WHAT IS BEING ASKED:
Repeat, exactly as written, the line containing "to the live" and each line after it through the end of the data.

GIVEN RECORDS:
(** * The claims *)

(** C1. For every asset with dynamicAsset == false that the storage hands
    to the live retrieval, [handleRetrieveConsumption] never calls
    [AssetStorage.saveAsset]; and once the request is through the checks
    that come first (component active, caller authorized, identifier
    given), it fails with the InvalidOperation error, whose message is
    'This Asset is not dynamic, no consumption can be retrieved'. *)
Theorem retrieve_static_asset_fails_unsaved c action req asset :
  getAsset c (tenantID (Request.user req))
    (filterAssetRequestByID c (Request.query req)) None None = Some asset ->
  get asset "dynamicAsset" = JsBool false ->
  savedAssets (calls (handleRetrieveConsumption c action req)) = [] ∧
  (loads c action req asset ->
   outcome (handleRetrieveConsumption c action req) =
   Throw (generalError
            "This Asset is not dynamic, no consumption can be retrieved"
            "handleRetrieveConsumption" (Some (Request.user req)) action
            (Some (JsObject {[ "asset" := JsObject asset ]})))).
Proof.
  intros Hget Hdyn.
  assert (toBoolean (get asset "dynamicAsset") = false) as Hfalsy
    by (rewrite Hdyn; reflexivity).
  split.
  - by apply retrieve_not_dynamic_saves_nothing with asset.
  - intros Hloads. by rewrite (retrieve_not_dynamic c action req asset).
Qed.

ANSWER FOR THE TASK:
    to the live retrieval, [handleRetrieveConsumption] never calls
    [AssetStorage.saveAsset]; and once the request is through the checks
    that come first (component active, caller authorized, identifier
    given), it fails with the InvalidOperation error, whose message is
    'This Asset is not dynamic, no consumption can be retrieved'. *)
Theorem retrieve_static_asset_fails_unsaved c action req asset :
  getAsset c (tenantID (Request.user req))
    (filterAssetRequestByID c (Request.query req)) None None = Some asset ->
  get asset "dynamicAsset" = JsBool false ->
  savedAssets (calls (handleRetrieveConsumption c action req)) = [] ∧
  (loads c action req asset ->
   outcome (handleRetrieveConsumption c action req) =
   Throw (generalError
            "This Asset is not dynamic, no consumption can be retrieved"
            "handleRetrieveConsumption" (Some (Request.user req)) action
            (Some (JsObject {[ "asset" := JsObject asset ]})))).
Proof.
  intros Hget Hdyn.
  assert (toBoolean (get asset "dynamicAsset") = false) as Hfalsy
    by (rewrite Hdyn; reflexivity).
  split.
  - by apply retrieve_not_dynamic_saves_nothing with asset.
  - intros Hloads. by rewrite (retrieve_not_dynamic c action req asset).
Qed.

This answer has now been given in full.